Work request →
What is needed is a copy of each line in the listing that contains "Hdiv".

Working data →
(* ===== verification/FatDirectoryRead.v ===== *)
(** Reading the records of a directory one after the other: the places of the records along the
    chain of clusters, and what [fetch_next] returns there. *)
From S2P Require Import Prelude Strings FatNames Utilities IOStream BlockStore FatTable FatChains FatFile FatDirectory.
From stdpp Require Import gmap list_numbers.
#[local] Open Scope Z_scope.

(** ** Objects in memory *)

Lemma local_object_lookup l (i : nat) : local_object l !! Z.of_nat i = l !! i.
Proof.
  unfold local_object. destruct (l !! i) as [x|] eqn:E.
  - apply elem_of_list_to_map.
    + rewrite fst_zip by (rewrite length_seqZ; lia). apply NoDup_seqZ.
    + apply list_elem_of_lookup. exists i. apply lookup_zip_with_Some. exists (Z.of_nat i), x. split_and!; [done| |done].
      apply lookup_lt_Some in E. apply lookup_seqZ. lia.
  - apply not_elem_of_list_to_map. rewrite fst_zip by (rewrite length_seqZ; lia). rewrite elem_of_seqZ.
    apply lookup_ge_None in E. lia.
Qed.

Lemma local_object_accessible l n : (n <= length l)%nat -> accessible (local_object l) 0 n.
Proof.
  intros Hn i Hi. rewrite Z.add_0_l, local_object_lookup. apply lookup_lt_is_Some. lia.
Qed.

Lemma object_of_lookup m n (i : nat) : Z.of_nat i < n -> object_of m n !! i = Some (byte_of m (Z.of_nat i)).
Proof. intros Hi. unfold object_of. rewrite list_lookup_fmap. rewrite (proj2 (lookup_seqZ 0 n i (Z.of_nat i))) by lia. done. Qed.

Lemma length_object_of m n : length (object_of m n) = Z.to_nat n.
Proof. unfold object_of. by rewrite length_fmap, length_seqZ. Qed.

Section Read.
Context {F D : Type} `{BlockStore F} `{BlockStore D}.

(** The record at the offset [o] of the cluster [c]. *)
Definition record (v : volume F D) (p : Z * Z) : list Z :=
  (fun i => bs_byte (m_data_cache v) (fst p - reserved_cluster_count) (snd p + i)) <$> seqZ 0 directory_entry_size.

Lemma length_record v p : length (record v p) = 32%nat.
Proof. unfold record. by rewrite length_fmap, length_seqZ. Qed.

(** The places of the records of a cluster from the offset [o]. *)
Definition places_from (bpc c o : Z) : list (Z * Z) :=
  (fun k => (c, o + directory_entry_size * k)) <$> seqZ 0 ((bpc - o) / directory_entry_size).

(** The cluster size is a number of records, and records do not cross clusters. *)
Record directory_volume (v : volume F D) (f : Z -> Z) : Prop := {
  dv_table : represents v f;
  dv_data : data_ok v;
  dv_records : (directory_entry_size | m_bytes_per_cluster v) }.

(** [v'] is [v] but for what the caches hold. *)
Record same_records (v v' : volume F D) : Prop := {
  sb_count : m_cluster_count v' = m_cluster_count v;
  sb_bytes : m_bytes_per_cluster v' = m_bytes_per_cluster v;
  sb_byte : forall c i, reserved_cluster_count <= c < m_cluster_count v + reserved_cluster_count -> 0 <= i < m_bytes_per_cluster v ->
    bs_byte (m_data_cache v') (c - reserved_cluster_count) i = bs_byte (m_data_cache v) (c - reserved_cluster_count) i }.

Lemma same_records_refl v : same_records v v.
Proof. by split. Qed.

Lemma same_records_trans v1 v2 v3 : same_records v1 v2 -> same_records v2 v3 -> same_records v1 v3.
Proof.
  intros [C1 B1 D1] [C2 B2 D2]. split; [congruence..|]. intros c i Hc Hi. rewrite D2, D1; [done| | |rewrite C1|rewrite B1]; done.
Qed.

(** The directory is about to read the records at the places [ps]. *)
Record reading (v : volume F D) (f : Z -> Z) (d : directory) (l : list Z) (ps : list (Z * Z)) : Prop := {
  rd_live : d_exhausted d = false;
  rd_chain : is_chain f (d_current_cluster d :: l);
  rd_clusters : clusters_ok v (d_current_cluster d :: l);
  rd_offset : 0 <= d_offset d <= m_bytes_per_cluster v /\ (directory_entry_size | d_offset d);
  rd_places : ps = places_from (m_bytes_per_cluster v) (d_current_cluster d) (d_offset d) ++
    mjoin ((fun c => places_from (m_bytes_per_cluster v) c 0) <$> l) }.

Lemma places_from_end bpc c : places_from bpc c bpc = [].
Proof. unfold places_from. by rewrite Z.sub_diag. Qed.

Lemma places_from_cons bpc c o :
  (directory_entry_size | bpc) -> (directory_entry_size | o) -> o < bpc ->
  places_from bpc c o = (c, o) :: places_from bpc c (o + directory_entry_size).
Proof.
  unfold places_from, directory_entry_size. intros [a ->] [b ->] Ho.
  replace (a * 32 - b * 32) with ((a - b) * 32) by lia. rewrite Z.div_mul by lia.
  replace (a * 32 - (b * 32 + 32)) with ((a - b - 1) * 32) by lia. rewrite Z.div_mul by lia.
  rewrite seqZ_cons by lia. cbn [fmap list_fmap]. f_equal; [f_equal; lia|].
  replace (Z.pred (a - b)) with (a - b - 1) by lia. rewrite <- (fmap_add_seqZ 1 0). rewrite <- list_fmap_compose.
  apply list_fmap_ext. intros i k _. cbn. f_equal. lia.
Qed.

Definition valid_place (v : volume F D) (p : Z * Z) : Prop :=
  reserved_cluster_count <= fst p < m_cluster_count v + reserved_cluster_count /\
  0 <= snd p /\ snd p + directory_entry_size <= m_bytes_per_cluster v.

Lemma record_same v v' p : same_records v v' -> valid_place v p -> record v' p = record v p.
Proof.
  intros [C B Hb] (Hc & Ho & Hl). unfold record. apply list_fmap_ext. intros i x Hx. apply lookup_seqZ in Hx as [-> Hi].
  apply Hb; [done|]. unfold directory_entry_size in *. lia.
Qed.

Lemma reading_same v v' f d l ps : same_records v v' -> reading v f d l ps -> reading v' f d l ps.
Proof.
  intros [C B _] [Hl Hc [Hnd Hok] Ho Hp]. split; try done; try (by rewrite B). split; [done|]. by rewrite C.
Qed.

Lemma places_from_valid v c o p :
  reserved_cluster_count <= c < m_cluster_count v + reserved_cluster_count -> 0 <= o ->
  p ∈ places_from (m_bytes_per_cluster v) c o -> valid_place v p.
Proof.
  unfold places_from, valid_place, directory_entry_size. intros Hc Ho (k & -> & Hk)%list_elem_of_fmap. apply elem_of_seqZ in Hk. cbn. dlia.
Qed.

Lemma reading_valid v f d l ps p : reading v f d l ps -> p ∈ ps -> valid_place v p.
Proof.
  intros [_ _ [_ Hok] Ho ->] Hp. apply Forall_cons in Hok as [Hc Hok]. apply elem_of_app in Hp as [Hp|Hp].
  - by apply (places_from_valid v _ _ p Hc (proj1 (proj1 Ho))).
  - apply list_elem_of_join in Hp as (qs & Hp & (c & -> & Hin)%list_elem_of_fmap). rewrite Forall_forall in Hok.
    by apply (places_from_valid v c 0 p (Hok c Hin)).
Qed.

(** What is read at a valid place. *)
Lemma locked_read_Ok v f p n into :
  directory_volume v f -> valid_place v p -> 0 <= n <= directory_entry_size -> n <= Z.of_nat (length into) ->
  exists v' m e, locked_read (fst p - reserved_cluster_count) (snd p) n 0 (local_object into) v = Ok (v', m, e) /\
    directory_volume v' f /\ same_records v v' /\ m_fat_cache v' = m_fat_cache v /\
    forall i, 0 <= i < n -> byte_of m i = bs_byte (m_data_cache v) (fst p - reserved_cluster_count) (snd p + i).
Proof.
  intros [R Dk Hr] (Hc & Ho & Hl) Hn Hlen. pose proof Dk as [Hst Hsz Hb Hval].
  destruct (bs_read_law (fst p - reserved_cluster_count) (snd p) n 0 (local_object into) (m_data_cache v) Hst ltac:(apply Hval; lia)
    ltac:(lia) ltac:(lia) ltac:(lia)) as (s & m & E & Hs & Hch & _ & Hrd).
  unfold locked_read. rewrite E. run. eexists _, _, _. split; [reflexivity|]. split_and!; [| |done|].
  - split; [by apply represents_set_data|by eapply data_ok_set|done].
  - destruct Hch as (_ & _ & Hch). split; [done..|]. intros c i Hc' Hi. apply Hch; [apply Hval; lia|lia|tauto].
  - intros i Hi. unfold byte_of. specialize (Hrd (local_object_accessible into (Z.to_nat n) ltac:(lia)) (snd p + i) ltac:(unfold in_span; lia)).
    replace (0 + (snd p + i - snd p)) with i in Hrd by lia. by rewrite Hrd.
Qed.

Lemma fetch_at v f first c o into :
  directory_volume v f -> valid_place v (c, o) -> length into = 32%nat ->
  exists v', (block ← pure_cluster_value c; '(v, m, _) ← locked_read block o directory_entry_size 0 (local_object into) v;
      Ok (v, Directory first c (o + directory_entry_size) false, object_of m directory_entry_size, true)) =
    Ok (v', Directory first c (o + directory_entry_size) false, record v (c, o), true) /\
    directory_volume v' f /\ same_records v v'.
Proof.
  intros V Hp Hi. unfold pure_cluster_value. destruct (c >=? reserved_cluster_count) eqn:E; bool_to_prop; [|destruct Hp; cbn in *; lia]. run.
  destruct (locked_read_Ok v f (c, o) directory_entry_size into V Hp ltac:(done) ltac:(by rewrite Hi))
    as (v' & m & e & Er & V' & S & _ & Hb). cbn [fst snd] in Er. rewrite Er. run. exists v'. split_and!; [|done|done]. do 3 f_equal.
  unfold object_of, record. apply list_fmap_ext. intros i x Hx. apply lookup_seqZ in Hx as [-> Hlt]. by rewrite Hb by lia.
Qed.

Lemma same_volume_bytes v v' f : directory_volume v f -> represents v' f -> same_volume v v' -> directory_volume v' f /\ same_records v v'.
Proof. intros [R [] Hr] R' S. rewrite S in R' |- *. split; split; try done. Qed.

Lemma fetch_next_Ok v f d l p ps into :
  directory_volume v f -> reading v f d l (p :: ps) -> length into = 32%nat ->
  exists v' d' l', fetch_next into d v = Ok (v', d', record v p, true) /\
    directory_volume v' f /\ same_records v v' /\ reading v' f d' l' ps /\
    d_first_cluster d' = d_first_cluster d /\ p = (d_current_cluster d', d_offset d' - directory_entry_size) /\
    (if decide (d_offset d = m_bytes_per_cluster v) then d_offset d' = directory_entry_size
     else d_offset d' = d_offset d + directory_entry_size /\ d_current_cluster d' = d_current_cluster d).
Proof.
  intros V Rd Hi. pose proof Rd as [Hl Hc Hok [Ho Hdiv] Hps]. pose proof V as [R Dk Hr]. pose proof (do_positive _ Dk) as Hb.
  assert (Hin : p ∈ p :: ps) by (by left). assert (Hv := reading_valid v f d l _ p Rd Hin).
  unfold fetch_next. rewrite Hl. destruct (decide (d_offset d = m_bytes_per_cluster v)) as [Eo|Eo].
  - rewrite Eo in Hps. rewrite places_from_end in Hps. cbn [app] in Hps. rewrite Eo, Z.eqb_refl.
    destruct l as [|c l]; [done|]. destruct Hok as [Hnd Hok]. apply Forall_cons in Hok as [Hcc Hok]. cbn in Hc. destruct Hc as [Ef Hc].
    destruct (fat_entry_at_Ok v f (d_current_cluster d) R ltac:(unfold entry_index, reserved_cluster_count in *; lia)) as (v1 & -> & R1 & S1). run.
    destruct (same_volume_bytes v v1 f V R1 S1) as [V1 B1].
    pose proof (Forall_inv Hok) as Hc1. cbn in Hc1. rewrite Ef, entry_link by (pose proof (vo_count _ (proj1 R)); unfold reserved_cluster_count in *; lia).
    run. cbn [negb d_current_cluster d_offset d_first_cluster d_exhausted].
    cbn [fmap list_fmap mjoin list_join] in Hps. rewrite (places_from_cons _ c 0) in Hps; [|done|by exists 0|done].
    cbn [app] in Hps. injection Hps as -> Hps.
    assert (Hv1 : valid_place v1 (c, 0)) by (destruct B1 as [C1 E1 _]; unfold valid_place in *; by rewrite C1, E1).
    destruct (fetch_at v1 f (d_first_cluster d) c 0 into V1 Hv1 Hi) as (v2 & -> & V2 & B2).
    eexists v2, _, l. rewrite (record_same v v1) by done. split; [reflexivity|].
    assert (B3 := same_records_trans _ _ _ B1 B2). split_and!; [done|done| |done|done|done].
    apply NoDup_cons in Hnd as [_ Hnd]. destruct B3 as [C3 E3 _].
    split; cbn [d_exhausted d_current_cluster d_offset]; [done|done|split; [done|by rewrite C3]| |by rewrite E3].
    destruct Hr as [a Ha]. unfold directory_entry_size in *. split; [rewrite E3; lia|by exists 1].
  - destruct (d_offset d =? m_bytes_per_cluster v) eqn:E1; bool_to_prop; [done|]. run. cbn [negb].
    rewrite places_from_cons in Hps by (done || lia). cbn [app] in Hps. injection Hps as -> Hps.
    destruct (fetch_at v f (d_first_cluster d) (d_current_cluster d) (d_offset d) into V Hv Hi) as (v2 & E2 & V2 & B2).
    rewrite Hl, E2. eexists v2, _, l. split; [reflexivity|]. split_and!; cbn [d_offset d_current_cluster d_first_cluster]; try done.
    + destruct B2 as [C2 Eb _]. split; cbn [d_exhausted d_current_cluster d_offset]; [done|done| | |by rewrite Eb].
      * destruct Hok as [Hnd Hok]. split; [done|by rewrite C2].
      * destruct Hdiv as [a Ha], Hr as [b' Hb']. unfold directory_entry_size in *. split; [rewrite Eb; lia|]. exists (a + 1). lia.
    + f_equal. lia.
Qed.

Lemma fetch_next_end v f d l into :
  directory_volume v f -> reading v f d l [] ->
  exists v' d', fetch_next into d v = Ok (v', d', into, false) /\ directory_volume v' f /\ same_records v v' /\
    d_exhausted d' = true /\ d_first_cluster d' = d_first_cluster d.
Proof.
  intros V [Hl Hc Hok [Ho Hdiv] Hps]. pose proof V as [R Dk Hr]. pose proof (do_positive _ Dk) as Hb.
  symmetry in Hps. apply app_eq_nil in Hps as [Hp1 Hp2].
  assert (Eo : d_offset d = m_bytes_per_cluster v).
  { destruct (decide (d_offset d = m_bytes_per_cluster v)); [done|]. by rewrite places_from_cons in Hp1 by (done || lia). }
  destruct Hok as [Hnd Hok]. apply Forall_cons in Hok as [Hcc Hok].
  assert (l = []) as ->. { destruct l as [|c l]; [done|]. cbn [fmap list_fmap mjoin list_join] in Hp2.
    rewrite (places_from_cons _ c 0) in Hp2; [done|done|by exists 0|done]. }
  unfold fetch_next. rewrite Hl, Eo, Z.eqb_refl.
  destruct (fat_entry_at_Ok v f (d_current_cluster d) R ltac:(unfold entry_index, reserved_cluster_count in *; lia)) as (v1 & -> & R1 & S1). run.
  destruct (same_volume_bytes v v1 f V R1 S1) as [V1 B1]. cbn in Hc. rewrite entry_end by done. run. cbn [negb].
  eexists _, _. by split_and!.
Qed.
End Read.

Answer section →
  intros V Rd Hi. pose proof Rd as [Hl Hc Hok [Ho Hdiv] Hps]. pose proof V as [R Dk Hr]. pose proof (do_positive _ Dk) as Hb.
      * destruct Hdiv as [a Ha], Hr as [b' Hb']. unfold directory_entry_size in *. split; [rewrite Eb; lia|]. exists (a + 1). lia.
  intros V [Hl Hc Hok [Ho Hdiv] Hps]. pose proof V as [R Dk Hr]. pose proof (do_positive _ Dk) as Hb.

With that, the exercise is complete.